La luz empieza a colarse, tímida pero firme, en la habitación y entonces empiezo a notar que me estoy despertando. Y no quiero, al menos no antes que suene el despertador. Me concentro en volver a dormirme y aprovechar los últimos minutos de vacío mental pero ya no puede ser así que con esos movimientos tan conocidos, simples y rápidos decido saltar de la cama y apagar la alarma inútil.
Cada uno es como es y a estas alturas difícilmente voy a empezar una batalla contra mí misma, pero es que voy de más a menos durante el día, y siento que quizás ahora debería ahorrar un poco más. Recargada la energía cada mañana, me dedico a ir soltando esa preciada gasolina durante horas hasta acabar agotada cuando cae la noche. Y hasta ahora no he podido controlarlo. No me doy cuenta de cuándo empieza a suceder, solo soy consciente de ello cuando me oigo hablando a gran velocidad, cuando empiezo a perder palabras entre las frases, cuando me escucho en un tono de voz apasionado, entregada a relacionar esto con aquello y aún más allá, sorbiendo, respirando todo el aire a mi alrededor. 
A menudo forma parte de un viaje, que sé dónde empieza pero no dónde acaba, surtido de ejemplos que surgen alborotados y sonrientes al sentirse llamados por una selectiva memoria.
Y si a los que me escuchan les gusta perderse, les miraré un momento y me dejaré balancear de esto hacia aquello hasta acabar en algo sugerente, fantástico, adorado, pequeño y querido…Justo entonces, un sutil pestañeo me empujará a rebobinar hacia atrás a gran velocidad, intentando que no se note demasiado, hasta aquel punto en el que empecé a perderme en mi madeja de encajes, en mi torrente de historietas...

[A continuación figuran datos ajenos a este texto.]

(** * Subtitle chunking of auto-youtube-shorts

    A shallow embedding of the subtitle code of the video generator:
    [secondsToSRT], [chunkSentence], [chunkText], the content written
    by [generateSubtitleFile], and the string primitives of the host
    language they call ([indexOf], [slice], [split], [trim], [join]).

    Modelling conventions.
    - A string is a list of code units; only the code units 0..255 are
      represented, as [ascii].
    - A number that holds a time is an exact rational ([Q]); the code
      copies times around and compares them.  The source computes in
      double precision in two places: the subtraction before the
      comparison with 0.5 in [chunkSentence], and the product by 1000
      in [secondsToSRT].  The model computes both exactly, so it can
      differ from the source when the exact result is within rounding
      distance of the threshold (a duration next to 0.5, a fraction of
      a millisecond next to one half); the statements that depend on
      the side of a threshold keep away from it by their hypotheses
      (whole milliseconds, a duration of a second).
    - A number that holds a string index is an integer ([Z]); [indexOf]
      answers [-1] when there is no occurrence, as in the source.
    - A thrown [TypeError] (reading a property of [undefined]) is the
      [TypeError] constructor of [result]. *)

From Stdlib Require Import List String Ascii ZArith QArith Qround Lia Bool.
From Stdlib Require Import Sorting.Sorted DecimalString DecimalNat.
Import ListNotations.

Open Scope Z_scope.

(** ** Strings of the host language *)

Definition str := list ascii.

(** String literals. *)
Definition js (s : string) : str := list_ascii_of_string s.

Definition len (s : str) : Z := Z.of_nat (List.length s).

Definition str_eqb (a b : str) : bool :=
  if list_eq_dec ascii_dec a b then true else false.

(** [is_prefix w s]: the code units of [w] are the first ones of [s]. *)
Fixpoint is_prefix (w s : str) : bool :=
  match w, s with
  | [], _ => true
  | _ :: _, [] => false
  | a :: w', b :: s' => Ascii.eqb a b && is_prefix w' s'
  end.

Un amigo mío se sorprendía de cómo podían llegar a suceder todas aquellas historietas cotidianas que yo le contaba, aquellas donde los desconocidos me decían 'mañana lo dejo', o 'cuidado que llegan los extraterrestres!' o 'te importaría revisarme el inicio de mi novela?' o 'a mí también me gusta el desierto, porque te deja como detenido, sabes?'...Las historietas me paraban durante unos minutos y luego se iban desvaneciendo entre las calles de la poderosa ciudad, que sabe engullir sin descanso tantas vidas y hacerlas invisibles…


Por eso, cuando me oigo hablar a gran velocidad, cuando comienzo a perder las palabras entre las frases, sé que el cable está conectado e iré vaciando el torrente de energía para regalarlo condensado entre risas y palabras. Y si a los que me escuchan les gusta jugar, tomarán mi historia para hacerla suya, y solo entonces, se producirá un efecto mágico, imprevisible: las experiencias se mezclan, se entrecruzan, se hacen grandes y nos sobrevuelan. Ya no hará falta rebobinar atrás, qué importa dónde empezamos, porque donde nos hemos trasladado es un espacio más puro, compuesto de notas chispeantes, rescatadas de la memoria, un torrente donde siempre fluye el agua fresca. 

24 octubre 2014

El fin de la resistencia

Hace unos años, cuando mi energía era mayor y por tanto mayor era la certeza de que nadie ni nada podían vencerme, acepté a someterme a un estúpido juego: tenía que cerrar los ojos e imaginarme que me hallaba en una habitación sin puertas ni ventanas. Alguien me había encerrado. Al poco rato de estar ahí, y después de acostumbrarme a la oscuridad y confirmar que estaba sola, oí un chasquido metálico. Entonces, muy lentamente, las paredes del cubículo empezaron a cerrarse, estrechando el espacio en el que yo me hallaba. Una voz me dijo: solo te quedan unos minutos, ¿cómo vas a hacerlo para escapar?... 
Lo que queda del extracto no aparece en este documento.